Nachdem sich die befürchteten Emissionen auch durch die Eingrünung der Freiflächen auf dem Baugrundstück abschwächen werden und sich damit endgültig unterhalb der Bagatellgrenze befinden dürften, ist eine Rücksichtslosigkeit des Bauvorhabens der Antragstellerin gegenüber nach summarischer Prüfung nicht zu erkennen.
c.
Ein gebietsübergreifender Abwehranspruch in Bezug auf die Art der Nutzung besteht grundsätzlich nicht (BVerwG, B. v. 18.12.2007 – 4 B 55/07 -, juris; BayVGH, B. v. 24.3.2009 – 14 CS 08.3017 -, juris; BayVGH, B. v. 15.11.2011 – 14 AS 11.2305 -, juris).
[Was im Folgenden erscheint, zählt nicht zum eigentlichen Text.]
Lemma InitPLC_ok st : zlen (hist st) = HIST_SIZE -> Forall is_i16 (hist st) ->
  exists st', InitPLC st = Some st' /\ plc_wf st' /\ nbf st' = 0 /\ bestlag st' = 0
    /\ filled 0 0 (LHIST + SBCRT) (fun _ => 0) (hist st) (hist st').
Proof.
  intros Hz Hh. unfold InitPLC.
  destruct (fill_loop (fun i h => aset h i 0) 0 (LHIST + SBCRT) 0 (fun _ => 0) (hist st)) as (h & -> & Hf);
    [by sizes|done|sizes; lia|done|]. cbn [mbind option_bind]. eexists. split; [reflexivity|].
  split_and!; try done. split; cbn; try (unfold is_i32; sizes; lia); [by rewrite (proj1 Hf)|].
  eapply filled_Forall; [exact Hf|done|]. intros. apply is_i16_0.
Qed.

Lemma shift_history_ok n h : 0 <= n -> n + FS <= zlen h ->
  exists h', shift_history n h = Some h' /\ filled 0 0 n (fun i => anth h (i + FS)) h h'.
Proof.
  intros Hn Hz. unfold shift_history.
  destruct (fill_loop (fun i h => x ← aget h (i + FS); aset h i x) 0 n 0 (fun i => anth h (i + FS)) h)
    as (h' & Hl & Hf); [done|done|sizes; lia| |rewrite Hl; eauto].
  intros i u Hi [Hzu Hu]. rewrite (aget_anth u) by (sizes; lia). cbn [mbind option_bind].
  rewrite Hu, decide_False by (sizes; lia). done.
Qed.

Lemma copy_out_ok h out : zlen h = HIST_SIZE -> zlen out = FS ->
  exists out', copy_out h out = Some out' /\ zlen out' = FS
    /\ forall i, 0 <= i < FS -> anth out' i = anth h (LHIST + i).
Proof.
  intros Hz Ho. unfold copy_out.
  destruct (fill_loop (fun i out => x ← aget h (LHIST + i); aset out i x) 0 FS 0 (fun i => anth h (LHIST + i)) out)
    as (out' & Hl & Hzo & Hf); [by sizes|done|sizes; lia| |].
  - intros i u Hi _. rewrite (aget_anth h) by (sizes; lia). done.
  - exists out'. split_and!; [done|lia|]. intros i Hi. rewrite Hf, decide_True by lia. f_equal. lia.
Qed.

(** ** Matching never leaves the history *)
Lemma CrossCorrelation_total h x y :
  0 <= x -> x + M <= zlen h -> 0 <= y -> y + M <= zlen h -> exists Cn, CrossCorrelation h x y = Some Cn.
Proof.
  intros Hx Hxz Hy Hyz. unfold CrossCorrelation.
  destruct (for_loop_inv (fun _ (_ : spec_float * spec_float * spec_float) => True) (fun m '(num, x2, y2) =>
      a ← aget h (x + m);
      b ← aget h (y + m);
      Some (fadd num (fmul (f_of_Z a) (f_of_Z b)), fadd x2 (fmul (f_of_Z a) (f_of_Z a)),
            fadd y2 (fmul (f_of_Z b) (f_of_Z b)))) (Z.to_nat M) 0 (f_of_Z 0, f_of_Z 0, f_of_Z 0))
    as ([[num x2] y2] & -> & _); [|done|].
  - intros m [[num x2] y2] Hm _. rewrite (aget_anth h (x + m)), (aget_anth h (y + m)) by (sizes; lia).
    cbn [mbind option_bind]. eauto.
  - cbn [mbind option_bind]. eauto.
Qed.

Lemma PatternMatch_range h : zlen h = HIST_SIZE -> exists n, PatternMatch h = Some n /\ 0 <= n <= N - 1.
Proof.
  intros Hz. unfold PatternMatch.
  destruct (for_loop_inv (fun _ (s : Z * spec_float) => 0 <= fst s <= N - 1) (fun n '(bestmatch, maxCn) =>
      Cn ← CrossCorrelation h (LHIST - M) n;
      Some (if f_gt Cn maxCn then (n, Cn) else (bestmatch, maxCn))) (Z.to_nat N) 0 (0, f_of_Z (-999999)))
    as ([best mx] & -> & Hb).
  - intros n [best mx] Hn Hb. destruct (CrossCorrelation_total h (LHIST - M) n) as [Cn ->]; [sizes; lia..|].
    cbn [mbind option_bind]. eexists. split; [reflexivity|]. case_match; sizes; simpl in *; lia.
  - sizes; simpl; lia.
  - cbn [mbind option_bind]. eauto.
Qed.

Lemma AmplitudeMatch_total h b : zlen h = HIST_SIZE -> 0 <= b <= N - 1 + M -> exists sf, AmplitudeMatch h b = Some sf.
Proof.
  intros Hz Hb. unfold AmplitudeMatch.
  destruct (for_loop_inv (fun _ (_ : spec_float * spec_float) => True) (fun i '(sumx, sumy) =>
      a ← aget h (LHIST - FS + i);
      c ← aget h (b + i);
      Some (fadd sumx (f_of_Z (Z.abs a)), fadd sumy (f_of_Z (Z.abs c)))) (Z.to_nat FS) 0 (f_of_Z 0, f_dec 1 1000000))
    as ([sx sy] & -> & _); [|done|].
  - intros i [sx sy] Hi _. rewrite (aget_anth h (LHIST - FS + i)), (aget_anth h (b + i)) by (sizes; lia).
    cbn [mbind option_bind]. eauto.
  - cbn [mbind option_bind]. eauto.
Qed.

(** ** Extending the history *)
Lemma extend_safe lag f a b h :
  0 <= lag <= N - 1 + M -> 0 <= a <= b -> b <= FS + SBCRT + OLAL -> zlen h = HIST_SIZE -> Forall is_i16 h ->
  (forall i x, a <= i < b -> is_i16 x -> exists v, f i x = Some v /\ is_i16 v) ->
  exists h', extend lag f a b h = Some h' /\ zlen h' = HIST_SIZE /\ Forall is_i16 h'
    /\ forall j, 0 <= j < LHIST -> anth h' j = anth h j.
Proof.
  intros Hlag Ha Hb Hz Hh Hf. unfold extend.
  destruct (for_loop_inv (fun _ u => zlen u = HIST_SIZE /\ Forall is_i16 u
      /\ forall j, 0 <= j < LHIST -> anth u j = anth h j) (fun i h =>
    x ← aget h (lag + i); v ← f i x; aset h (LHIST + i) v) (Z.to_nat (b - a)) a h) as (h' & Hl & Hp); [|done|eauto].
  intros i u Hi (Hzu & Hu & Hk). rewrite (aget_anth u) by (sizes; lia). cbn [mbind option_bind].
  destruct (Hf i (anth u (lag + i))) as (v & -> & Hv); [lia|apply anth_P; [done|sizes; lia]|].
  cbn [mbind option_bind]. destruct (aset_total u (LHIST + i) v) as [u' Hu']; [sizes; lia|].
  exists u'. split; [done|]. split; [by rewrite (aset_zlen _ _ _ _ Hu')|].
  split; [|intros j Hj; rewrite (anth_aset_ne _ _ _ _ _ Hu') by lia; by apply Hk].
  unfold aset in Hu'. case_match; [|done]. injection Hu' as <-. by apply Forall_insert.
Qed.

Lemma rcos_in i : 0 <= i < OLAL -> exists c, aget rcos i = Some c.
Proof. intros Hi. apply aget_in. exact Hi. Qed.

Lemma bad_first_safe zir lag sf h :
  0 <= lag <= N - 1 + M -> zlen h = HIST_SIZE -> Forall is_i16 h -> zlen zir = FS ->
  exists h', bad_first zir lag sf h = Some h' /\ zlen h' = HIST_SIZE /\ Forall is_i16 h'
    /\ forall j, 0 <= j < LHIST -> anth h' j = anth h j.
Proof.
  intros Hlag Hz Hh Hzir. unfold bad_first, replicate_history.
  match goal with |- context [extend lag ?f 0 OLAL h] =>
    destruct (extend_safe lag f 0 OLAL h) as (h1 & -> & Hz1 & Hh1 & Hk1); try done; [by sizes..| |] end.
  { intros i x Hi Hx. rewrite (aget_anth zir) by (sizes; lia). cbn [mbind option_bind].
    destruct (rcos_in i) as [c ->]; [done|]. destruct (rcos_in (OLAL - i - 1)) as [d ->]; [sizes; lia|].
    cbn [mbind option_bind]. eexists. split; [reflexivity|apply i16_range]. }
  cbn [mbind option_bind].
  match goal with |- context [extend lag ?f OLAL FS h1] =>
    destruct (extend_safe lag f OLAL FS h1) as (h2 & -> & Hz2 & Hh2 & Hk2); try done; [by sizes..| |] end.
  { intros i x Hi Hx. eexists. split; [reflexivity|apply i16_range]. }
  cbn [mbind option_bind].
  match goal with |- context [extend lag ?f FS (FS + OLAL) h2] =>
    destruct (extend_safe lag f FS (FS + OLAL) h2) as (h3 & -> & Hz3 & Hh3 & Hk3); try done; [by sizes..| |] end.
  { intros i x Hi Hx. destruct (rcos_in (i - FS)) as [c ->]; [lia|].
    destruct (rcos_in (OLAL - 1 - i + FS)) as [d ->]; [lia|]. cbn [mbind option_bind].
    eexists. split; [reflexivity|apply i16_range]. }
  cbn [mbind option_bind].
  destruct (extend_safe lag (fun _ x => Some x) (FS + OLAL) (FS + SBCRT + OLAL) h3) as (h4 & -> & Hz4 & Hh4 & Hk4);
    try done; [by sizes..|eauto|]. exists h4. split_and!; try done.
  intros j Hj. by rewrite Hk4, Hk3, Hk2, Hk1.
Qed.

(** Period of the replicated signal. *)
Definition period (lag : Z) : Z := LHIST - lag.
Anhaltspunkte dafür, dass der ein Gewerbegebiet festsetzende Bebauungsplan den Eigentümern der in seinem Umgriff gelegenen Grundstücke ausnahmsweise Abwehrrechte gegen Vorhaben auf dem streitbefangenen Grundstück einräumen wollte, gibt es nicht
3.
Bauordnungsrechtliche Einwendungen sind vorliegend nicht erkennbar und gehören außerdem nicht zum Prüfprogramm des Art. 59 Satz 1 BayBO, weshalb sie im vorliegenden Verfahren keine Rolle spielen.
Demnach war der Antrag abzulehnen.
Die Kostenentscheidung folgt aus § 154 Abs. 1 VwGO sowie § 154 Abs. 3 Halbsatz 1 und § 162 Abs. 3 VwGO. Es entsprach billigem Ermessen, der unterliegenden Antragstellerin auch die außergerichtlichen Kosten der Beigeladenen aufzuerlegen, da es sich insoweit um eine notwendige Beiladung nach § 65 Abs. 2 VwGO handelt.
Die Streitwertfestsetzung beruht auf § 53 Abs. 2 Nr. 2, 52 Abs. 1 GKG und entspricht der Hälfte des voraussichtlich im Klageverfahren anzusetzenden Streitwerts, Nr. 9.7.1 und Nr. 1.5 des Streitwertkatalogs für die Verwaltungsgerichtsbarkeit 2013.